Lewis’s attorneys explained that they had asked the appellate court to issue a temporary injunction, contending that such action was necessary to “give state courts an opportunity to assess the constitutionality of section 166.046 of the Health and Safety Code of California. Texas through a judgment on the merits “.
According to the brief filed on behalf of the Lewis family, that particular provision of Texas law “allows hospitals to end the lives of patients without allowing them to realize and have the opportunity to be heard about the value of their lives. “.
In a response brief filed with the Supreme Court, attorneys for Cook Children’s Medical Center argued: “This case involves a private hospital providing private medical care to a private patient; there is no state input, involvement or control of any kind.” .
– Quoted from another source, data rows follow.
(** X20.  The view turns by the displacement of the mouse since the
    previous call: in two calls in a row, when the mouse is at the same
    position in the second as in the first, the second call leaves the
    yaw and the pitch that the first call left. *)
Theorem UpdateCamera_mouse_at_rest (sinf cosf : Q -> Q) (DEG2RAD : Q)
    (input1 input2 : Input) (st : CameraStatics) (camera : Camera) :
  (0 <= DEG2RAD)%Q ->
  mousePosition input2 = mousePosition input1 ->
  let first := UpdateCamera sinf cosf DEG2RAD input1 st camera in
  let second := UpdateCamera sinf cosf DEG2RAD input2 (snd first) (fst first) in
  (Vector2_x (cameraAngle (snd second)) == Vector2_x (cameraAngle (snd first)))%Q
  /\ (Vector2_y (cameraAngle (snd second)) == Vector2_y (cameraAngle (snd first)))%Q.
Proof.
  intros HD Hmouse. cbv zeta.
  pose proof (UpdateCamera_pitch_range sinf cosf DEG2RAD input1 st camera HD)
    as Hrange.
  destruct (UpdateCamera sinf cosf DEG2RAD input1 st camera) as [c1 s1] eqn:H1.
  assert (Hprev : previousMousePosition s1 = mousePosition input1)
    by (unfold UpdateCamera in H1; cbv zeta in H1; injection H1 as _ <-; reflexivity).
  cbn [fst snd] in *. unfold UpdateCamera.
  cbn [snd cameraAngle Vector2_x Vector2_y].
  rewrite Hprev, Hmouse.
  unfold CAMERA_FIRST_PERSON_MIN_CLAMP, CAMERA_FIRST_PERSON_MAX_CLAMP, Qltb,
    CAMERA_MOUSE_MOVE_SENSITIVITY.
  split; [ring |].
  match goal with
  | |- context [if Qgtb ?a ?b then _ else _] =>
      destruct (Qgtb a b) eqn:Hhi;
      [apply Qgtb_true in Hhi | apply Qgtb_false in Hhi]
  end; [lra |].
  match goal with
  | |- context [if negb (Qle_bool ?a ?b) then _ else _] =>
      destruct (Qle_bool a b) eqn:Hlo;
      [apply Qle_bool_iff in Hlo | apply Qle_bool_false in Hlo]
  end; cbn [negb]; [ring | lra].
Qed.

Lemma UpdateCamera_mouse_at_rest_witness :
  (0 <= 1 # 57)%Q
  /\ (Vector2_x (cameraAngle
        (snd (UpdateCamera (fun _ => 0%Q) (fun _ => 1%Q) (1 # 57)
                (mkInput (mkVector2 100 50) (fun _ => false))
                (snd (UpdateCamera (fun _ => 0%Q) (fun _ => 1%Q) (1 # 57)
                        (mkInput (mkVector2 100 50) (fun _ => false))
                        statics0 (camera_at Vector3One)))
                (fst (UpdateCamera (fun _ => 0%Q) (fun _ => 1%Q) (1 # 57)
                        (mkInput (mkVector2 100 50) (fun _ => false))
                        statics0 (camera_at Vector3One))))))
      == - (3 # 10))%Q.
Proof.
  assert (HD : (0 <= 1 # 57)%Q) by (vm_compute; discriminate).
  split; [exact HD |].
  rewrite (proj1 (UpdateCamera_mouse_at_rest (fun _ => 0%Q) (fun _ => 1%Q) (1 # 57)
                    (mkInput (mkVector2 100 50) (fun _ => false))
                    (mkInput (mkVector2 100 50) (fun _ => false))
                    statics0 (camera_at Vector3One) HD eq_refl)).
  reflexivity.
Defined.





(** ** Keyboard and mouse state *)

Lemma char_get_inside (a : list Z) (i : Z) :
  0 <= i < Z.of_nat (length a) -> exists v, char_get a i = Some v.
Proof.
  intros Hi. unfold char_get.
  replace (0 <=? i) with true by (symmetry; apply Z.leb_le; lia).
  apply lookup_lt_is_Some_2. lia.
Qed.

Lemma char_set_get (a a' : list Z) (i j v : Z) :
  char_set a i v = Some a' ->
  length a' = length a
  /\ char_get a' i = Some v
  /\ (j <> i -> char_get a' j = char_get a j).
Proof.
  unfold char_set, char_get.
  destruct ((0 <=? i) && (i <? Z.of_nat (length a))) eqn:Hi; [| discriminate].
  apply andb_true_iff in Hi as [Hlo Hhi].
  apply Z.leb_le in Hlo. apply Z.ltb_lt in Hhi.
  intros [= <-]. split; [apply length_insert |]. split.
  - replace (0 <=? i) with true by (symmetry; apply Z.leb_le; lia).
    apply list_lookup_insert_eq. lia.
  - intros Hj. destruct (0 <=? j) eqn:Hj0; [| reflexivity].
    apply Z.leb_le in Hj0. apply list_lookup_insert_ne. lia.
Qed.

Lemma copy_char_step (current previous : list Z) (k : nat) :
  (k < length current)%nat -> length previous = length current ->
  copy_char current (take k current ++ drop k previous) (Z.of_nat k)
  = Some (take (S k) current ++ drop (S k) previous).
Proof.
  intros Hk Hlen.
  destruct (lookup_lt_is_Some_2 current k Hk) as [v Hv].
  destruct (lookup_lt_is_Some_2 previous k ltac:(lia)) as [w Hw].
  unfold copy_char, char_get.
  replace (0 <=? Z.of_nat k) with true by (symmetry; apply Z.leb_le; lia).
  rewrite Nat2Z.id, Hv. cbn [mbind option_bind].
  unfold char_set. rewrite length_app, length_take, length_drop.
  replace ((0 <=? Z.of_nat k) && _) with true
    by (symmetry; apply andb_true_iff; split;
        [apply Z.leb_le | apply Z.ltb_lt]; lia).
  rewrite Nat2Z.id.
  rewrite insert_app_r_alt by (rewrite length_take; lia).
  rewrite length_take, (drop_S previous w k Hw).
  replace (k - k `min` length current)%nat with 0%nat by lia.
  cbn [insert list_insert].
  rewrite (take_S_r current k v Hv), <- app_assoc. reflexivity.
Qed.

(** The copy loop makes the previous state the current one. *)
Lemma copy_chars_loop (current previous : list Z) (m k : nat) :
  length current = (k + m)%nat -> length previous = (k + m)%nat ->
  for_loop (copy_char current)
    (take k current ++ drop k previous) (seqZ (Z.of_nat k) (Z.of_nat m))
  = Some current.
Proof.
  revert k. induction m as [|m IH]; intros k Hc Hp.
  - cbn. rewrite take_ge, drop_ge, app_nil_r by lia. reflexivity.
  - rewrite Nat2Z.inj_succ, seqZ_cons by lia. cbn [for_loop].
    rewrite copy_char_step by lia. cbn [mbind option_bind].
    replace (Z.succ (Z.of_nat k)) with (Z.of_nat (S k)) by lia.
    replace (Z.pred (Z.succ (Z.of_nat m))) with (Z.of_nat m) by lia.
    apply IH; lia.
Qed.

Lemma copy_chars_all (n : nat) (current previous : list Z) :
  length current = n -> length previous = n ->
  copy_chars (Z.of_nat n) current previous = Some current.
Proof.
  intros Hc Hp. unfold copy_chars, for_range. rewrite Z.sub_0_r.
  exact (copy_chars_loop current previous n 0 Hc Hp).
Qed.

(** The conversion to [char] keeps the low 8 bits. *)
Lemma char_of_int_small (v : Z) : - 128 <= v <= 127 -> char_of_int v = v.
Proof.
  intros Hv. unfold char_of_int. rewrite Z.mod_small by lia. lia.
Qed.

Lemma char_of_int_one (v : Z) : char_of_int v = 1 <-> v mod 256 = 1.
Proof.
  unfold char_of_int.
  pose proof (Z.mod_pos_bound (v + 128) 256 ltac:(lia)).
  pose proof (Z.mod_pos_bound v 256 ltac:(lia)).
  rewrite (Z.add_mod v 128 256) by lia. change (128 mod 256) with 128.
  split; intros Heq.
  - destruct (Z_lt_le_dec (v mod 256) 128) as [Hlow | Hhigh].
    + rewrite Z.mod_small in Heq by lia. lia.
    + replace (v mod 256 + 128) with ((v mod 256 - 128) + 1 * 256) in Heq by lia.
      rewrite Z.mod_add, Z.mod_small in Heq by lia. lia.
  - rewrite Heq. reflexivity.
Qed.

Section InputProperties.

Variables GLFW_KEY_ESCAPE GLFW_PRESS : Z.

Local Abbreviation KeyCallback' := (KeyCallback GLFW_KEY_ESCAPE GLFW_PRESS).
Local Abbreviation glfwPollEvents' := (glfwPollEvents GLFW_KEY_ESCAPE GLFW_PRESS).
Local Abbreviation PollInputEvents' := (PollInputEvents GLFW_KEY_ESCAPE GLFW_PRESS).
Local Abbreviation poll_frames' := (poll_frames GLFW_KEY_ESCAPE GLFW_PRESS).

(** The two copy loops of [PollInputEvents]. *)
Lemma PollInputEvents_copies (events : list InputEvent) (s : InputState) :
  input_arrays s ->
  PollInputEvents' events s
  = glfwPollEvents' events
      (mkInputState (currentKeyState s) (currentKeyState s)
         (currentMouseState s) (currentMouseState s) (windowShouldClose s)).
Proof.
  intros (HpK & HcK & HpM & HcM). unfold PollInputEvents.
  change 512 with (Z.of_nat 512). change 3 with (Z.of_nat 3).
  rewrite (copy_chars_all 512) by assumption. cbn [mbind option_bind].
  rewrite (copy_chars_all 3) by assumption. reflexivity.
Qed.

(** A key other than escape, or an action other than a press, is recorded
    in the array of the current states. *)
Lemma KeyCallback_records (key action : Z) (s s' : InputState) :
  KeyCallback' key action s = Some s' ->
  (key = GLFW_KEY_ESCAPE /\ action = GLFW_PRESS
   /\ currentKeyState s' = currentKeyState s /\ windowShouldClose s' = true)
  \/ (~ (key = GLFW_KEY_ESCAPE /\ action = GLFW_PRESS)
      /\ char_set (currentKeyState s) key (char_of_int action)
         = Some (currentKeyState s')
      /\ windowShouldClose s' = windowShouldClose s).
Proof.
  unfold KeyCallback.
  destruct ((key =? GLFW_KEY_ESCAPE) && (action =? GLFW_PRESS)) eqn:Hesc.
  - intros [= <-]. left.
    apply andb_true_iff in Hesc as [Hk Ha].
    apply Z.eqb_eq in Hk, Ha. repeat split; assumption.
  - intros Hset. bind_inv Hset. injection Hset as <-. right.
    apply andb_false_iff in Hesc. rewrite !Z.eqb_neq in Hesc.
    split; [tauto | split; reflexivity].
Qed.

(** X23.  A press is reported for one turn of the main loop.  For a key of
    the array other than escape that was not registered as pressed, after
    the call of [PollInputEvents] during which its press arrives
    [IsKeyPressed] answers [true], and after the next call, during which
    nothing arrives, it answers [false]; this relies on GLFW_PRESS being
    the 1 that [IsKeyPressed] compares with.  The state of a key is kept
    in a [char], so that only the low 8 bits of the action count: an event
    whose action is not 1 modulo 256 (a release, a repeat) is not reported
    as a press, and one whose action is 1 modulo 256, as 257, is. *)
Theorem key_press_reported_once (key : Z) (s : InputState) :
  GLFW_PRESS = 1 ->
  input_arrays s ->
  0 <= key < 512 -> key <> GLFW_KEY_ESCAPE ->
  (char_get (currentKeyState s) key <> Some 1 ->
   exists s1 s2,
     PollInputEvents' [KeyEvent key GLFW_PRESS] s = Some s1
     /\ IsKeyPressed key s1 = Some true
     /\ PollInputEvents' [] s1 = Some s2
     /\ IsKeyPressed key s2 = Some false)
  /\ (forall action,
        action mod 256 <> 1 ->
        exists s1,
          PollInputEvents' [KeyEvent key action] s = Some s1
          /\ IsKeyPressed key s1 = Some false)
  /\ (forall action,
        action mod 256 = 1 ->
        char_get (currentKeyState s) key <> Some 1 ->
        exists s1,
          PollInputEvents' [KeyEvent key action] s = Some s1
          /\ IsKeyPressed key s1 = Some true).
Proof.
  intros Hpress Harr Hkey Hesc.
  pose proof Harr as (HpK & HcK & HpM & HcM).
  assert (Hset : forall v,
             exists keys,
               char_set (currentKeyState s) key v = Some keys
               /\ length keys = 512%nat
               /\ char_get keys key = Some v).
  { intros v. unfold char_set. rewrite HcK.
    replace ((0 <=? key) && (key <? Z.of_nat 512)) with true
      by (symmetry; apply andb_true_iff; split;
          [apply Z.leb_le | apply Z.ltb_lt]; lia).
    eexists. split; [reflexivity |]. split; [rewrite length_insert; exact HcK |].
    unfold char_get.
    replace (0 <=? key) with true by (symmetry; apply Z.leb_le; lia).
    apply list_lookup_insert_eq. lia. }
  destruct (char_get_inside (currentKeyState s) key ltac:(lia)) as [old Hold].
  assert (Hrun : forall action,
             exists keys,
               PollInputEvents' [KeyEvent key action] s
               = Some (mkInputState (currentKeyState s) keys
                         (currentMouseState s) (currentMouseState s)
                         (windowShouldClose s))
               /\ length keys = 512%nat
               /\ char_get keys key = Some (char_of_int action)).
  { intros action.
    destruct (Hset (char_of_int action)) as (keys & Hkeys & Hlen & Hget).
    exists keys. split; [| split; assumption].
    rewrite PollInputEvents_copies by exact Harr.
    cbn [glfwPollEvents]. unfold KeyCallback.
    replace (key =? GLFW_KEY_ESCAPE) with false
      by (symmetry; apply Z.eqb_neq; exact Hesc).
    cbn [andb currentKeyState]. rewrite Hkeys. reflexivity. }
  assert (Hone : forall action old',
             action mod 256 = 1 -> old' <> 1 ->
             (char_of_int action =? old') = false
             /\ (char_of_int action =? 1) = true).
  { intros action old' Haction Hold'.
    apply char_of_int_one in Haction. rewrite Haction.
    split; [apply Z.eqb_neq; congruence | reflexivity]. }
  split; [| split].
  - intros Hup. destruct (Hrun GLFW_PRESS) as (keys & Hs1 & Hlen & Hget).
    rewrite Hpress in Hget. change (char_of_int 1) with 1 in Hget.
    eexists _, _. split; [exact Hs1 |]. split; [| split].
    + unfold IsKeyPressed. cbn [currentKeyState previousKeyState].
      rewrite Hget, Hold. cbn [mbind option_bind].
      replace (1 =? old) with false
        by (symmetry; apply Z.eqb_neq; congruence).
      reflexivity.
    + rewrite PollInputEvents_copies by (repeat split; assumption).
      reflexivity.
    + unfold IsKeyPressed. cbn [currentKeyState previousKeyState].
      rewrite Hget. cbn [mbind option_bind]. rewrite Z.eqb_refl. reflexivity.
  - intros action Haction. destruct (Hrun action) as (keys & Hs1 & Hlen & Hget).
    eexists. split; [exact Hs1 |].
    unfold IsKeyPressed. cbn [currentKeyState previousKeyState].
    rewrite Hget, Hold. cbn [mbind option_bind].
    replace (char_of_int action =? 1) with false.
    + rewrite andb_false_r. reflexivity.
    + symmetry. apply Z.eqb_neq. rewrite char_of_int_one. exact Haction.
  - intros action Haction Hup.
    destruct (Hrun action) as (keys & Hs1 & Hlen & Hget).
    eexists. split; [exact Hs1 |].
    unfold IsKeyPressed. cbn [currentKeyState previousKeyState].
    rewrite Hget, Hold. cbn [mbind option_bind].
    destruct (Hone action old Haction ltac:(congruence)) as [-> ->].
    reflexivity.
Qed.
Furthermore, they wrote, the Lewis family’s inability to find an alternative hospital to provide care “indicates deep moral, ethical, and medical problems with the respondents’ proposed course of painful treatment for a terminally ill child.”
Attorneys for Lewis’ family also dispute the notion that the case does not involve any state action, claiming that “defining the legal means of death and death is state action.” In addition, they asked the Supreme Court to reject Cook Children’s Medical Center’s appeal, claiming it did not have jurisdiction to hear a case that fully addresses state law.
According to the pro-life group Texas Right to Life, “the case will now return to the lower court for its final judgment on the merits.” Texas Right to Life contends that the lower court trial will allow a judge to decide whether “the rights of the Tinslee baby are being violated,” whether a hospital should have “unilateral authority to withdraw life-sustaining medical treatment from a patient against the will of the patient / surrogate “and whether” patients have any right to due process in these situations “and the constitutionality of the 10-Day Rule.
If the district court rules in Lewis’ favor, not only would Cook Children’s Medical Center be permanently barred from withdrawing his life support, but all Texas hospitals would no longer have the ability to use the 10-Day Rule to “hasten the death of the patients”.
The 10 Day Rule law was passed by the Texas Legislature in 1999 and signed by the then Governor. George W. Bush “as a commitment between the medical community and pro-life and disability rights groups,” notes The Houston Law Review.
“The consensus at the time of passage did not last long because pro-life and disability rights groups were concerned with how doctors and hospitals implemented the procedures of the statute. It became clear that the statute provided for physicians absolute immunity, but it only provided “very weak procedural protection for patients,” the journal adds.
Since then, the magazine notes that the Texas Legislature has considered more than 25 measures designed to amend the law, but has only enacted two.